For ntfs UUID shown is example only see below:
UUID=XXXXXXXXXXX /media/WinD ntfs defaults,nls=utf8,umask=000,uid=1000,windows_names 0 0
Window_names prevents the use of invalid windows characters:
(which are the nine characters ” * / : < > ? \ | and those whose code is less than 020)
uid=1000 should fix the trash problems as well:

coljohnhannibalsmith
September 29th, 2015, 12:39 AM
A separate data partition with the NTFS file system is recommended for common data

Sounds like an excellent idea! How do I do this, when installing Windows?

Thanks, Hannibal

Mark Phelps
September 29th, 2015, 01:07 AM
You need to understand that, like its predecessor Win8, Win10 automatically enables a new hibernation method known as Fast Startup. With this enabled, ALL windows filesystems (that's ALL, not just the OS partition) remain mounted, even after Win10 is shut down. That will prevent mounting a shared NTFS data partition in Linux. And, if you Force it to mount, that will result in data corruption in that partition.

There are two ways to disable FastStartup; (1) through the Control Panel, and (2) through an elevated command prompt.

Control Panel - Open Control Panel --> Power Options.
Select "Choose what the power buttons do"
Select "Change settings that are currently unavailable"
At the bottom of the Window, under Shutdown settings, uncheck the box regarding fast startup

Elevated command prompt - run the following command:
REG ADD "HKLM\SYSTEM\CurrentControlSet\Control\Session Manager\Power" /V HiberbootEnabled /T REG_dWORD /D 0 /F

In both cases, reboot Windows.

NOW, FastStartup is disabled.

sudodus
September 29th, 2015, 06:15 AM
Sounds like an excellent idea! How do I do this, when installing Windows?

Thanks, Hannibal

That is the easiest option :-)

Afterwards, you can shrink the Windows partition (and leave drive space unallocated). Do this while running Windows.

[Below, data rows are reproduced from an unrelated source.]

Lemma succ_read_page w d N a n f (Q : bytes -> wl_flash * D -> Prop) :
  mounted N (w, d) -> sees (w, d) f -> 0 <= a -> 0 < n ->
  a mod page_size (cfg w) + n <= page_size (cfg w) -> a + n <= flash_size w ->
  Q (window f a (Z.to_nat n)) (w, d) ->
  succeeds (wl_flash_read_int (u32 (start_addr (cfg w) + wl_flash_calc_addr w (u32 a))) n) (w, d) Q.
Proof.
  intros M Hf Ha Hn Hin He HQ. pose proof M as [L P _ _ _]. simpl in *.
  pose proof (layout_facts size w N L) as (Hp & HN & Hs & H1 & H2 & H3 & H4 & H5).
  pose proof (l_flash _ _ _ L) as [_ Efs]. unfold sizeof_wl_state, SPI_FLASH_SEC_SIZE in *.
  rewrite (u32_small a) by (unfold in_width; lia).
  destruct (view_range size w d N a n a) as (Hlo & Hhi & _ & _); try done; [lia|].
  rewrite u32_small by (unfold in_width; lia).
  apply (succ_read size); [done|done|lia|]. replace (cells _ _ _) with (window f a (Z.to_nat n)); [done|].
  unfold window, cells. apply list_fmap_ext. intros i x Hx. apply lookup_seq in Hx as [-> Hi].
  rewrite <- (Hf (a + Z.of_nat (0 + i))) by (simpl; lia). unfold view. simpl. f_equal.
  destruct (view_range size w d N a n (a + Z.of_nat i)) as (_ & _ & _ & Hoff); try done; [lia|].
  specialize (Hoff ltac:(lia)). lia.
Qed.

Lemma succ_read_loop w d N a i (n : nat) f (Q : bytes -> wl_flash * D -> Prop) :
  mounted N (w, d) -> sees (w, d) f -> 0 <= a -> 0 <= i -> a mod page_size (cfg w) = 0 ->
  a + (i + Z.of_nat n) * page_size (cfg w) <= flash_size w ->
  Q (window f (a + i * page_size (cfg w)) (n * Z.to_nat (page_size (cfg w)))) (w, d) ->
  succeeds (read_loop a i n) (w, d) Q.
Proof.
  intros M Hf Ha Hi Ham. pose proof M as [L _ _ _ _]. simpl in L.
  pose proof (l_page _ _ _ L) as [Hp0 _]. set (page := page_size (cfg w)) in *.
  revert i Hi Q. induction n as [|n IH]; intros i Hi Q He HQ; [done|]. cbn [read_loop].
  assert (Hip : 0 <= i * page) by (apply Z.mul_nonneg_nonneg; lia).
  assert (Hnp : 0 <= Z.of_nat n * page) by (apply Z.mul_nonneg_nonneg; lia).
  apply succ_get. fold page. pstep.
  apply (succ_read_page w d N _ _ f); try done; fold page; [lia| |lia|].
  { rewrite Z_mod_plus_full, Ham. lia. }
  pstep. apply IH; [lia|lia|]. unfold succeeds. simpl.
  replace (S n * Z.to_nat page)%nat with (Z.to_nat page + n * Z.to_nat page)%nat in HQ by lia.
  rewrite window_app in HQ. replace (a + (i + 1) * page) with (a + i * page + Z.of_nat (Z.to_nat page)) by lia.
  done.
Qed.

Lemma succ_read_range w d N a n f (Q : bytes -> wl_flash * D -> Prop) :
  mounted N (w, d) -> sees (w, d) f -> 0 <= a -> 1 <= n -> a mod page_size (cfg w) = 0 ->
  a + n <= flash_size w -> Q (window f a (Z.to_nat n)) (w, d) ->
  succeeds (wl_flash_read a n) (w, d) Q.
Proof.
  intros M Hf Ha Hn Ham He HQ. pose proof M as [L _ _ _ _]. simpl in L.
  pose proof (l_page _ _ _ L) as [Hp0 _]. set (page := page_size (cfg w)) in *.
  pose proof (Z.div_mod (n - 1) page ltac:(lia)) as En.
  pose proof (Z.mod_pos_bound (n - 1) page Hp0).
  unfold wl_flash_read. apply succ_get. fold page. rewrite (proj2 (Z.leb_le 1 n)) by done.
  set (count := (n - 1) / page) in *. assert (Hc : 0 <= count) by (apply Z.div_pos; lia).
  assert (Hcp : 0 <= count * page) by (apply Z.mul_nonneg_nonneg; lia).
  pstep. apply (succ_read_loop w d N _ _ _ f); try done; fold page; [lia|]. pstep.
  apply (succ_read_page w d N _ _ f); try done; fold page; [lia|lia| |lia|].
  { rewrite Z_mod_plus_full, Ham. lia. }
  unfold succeeds. simpl.
  replace (Z.to_nat n) with (Z.to_nat count * Z.to_nat page + Z.to_nat (n - count * page))%nat in HQ by lia.
  rewrite window_app in HQ. replace (a + 0 * page) with a by lia.
  replace (a + count * page) with (a + Z.of_nat (Z.to_nat count * Z.to_nat page)) by lia. done.
Qed.

(** *** Refinement *)
Inductive wl_op :=
  | WlErase (a k : Z)           (* k sectors from a *)
  | WlWrite (a : Z) (src : bytes)
  | WlRead (a n : Z).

After reboot into a live linux session (for example from an Ubuntu USB pendrive), you run gparted and create partitions:

an ext4 partition to become root partition for Ubuntu
an NTFS partition with the label data
a swap partition for Ubuntu

And remember to turn off fast startup according to the excellent description by Mark Phelps.

coljohnhannibalsmith
September 30th, 2015, 12:39 AM
Sounds like excellent advice gentlemen. I will give it a try.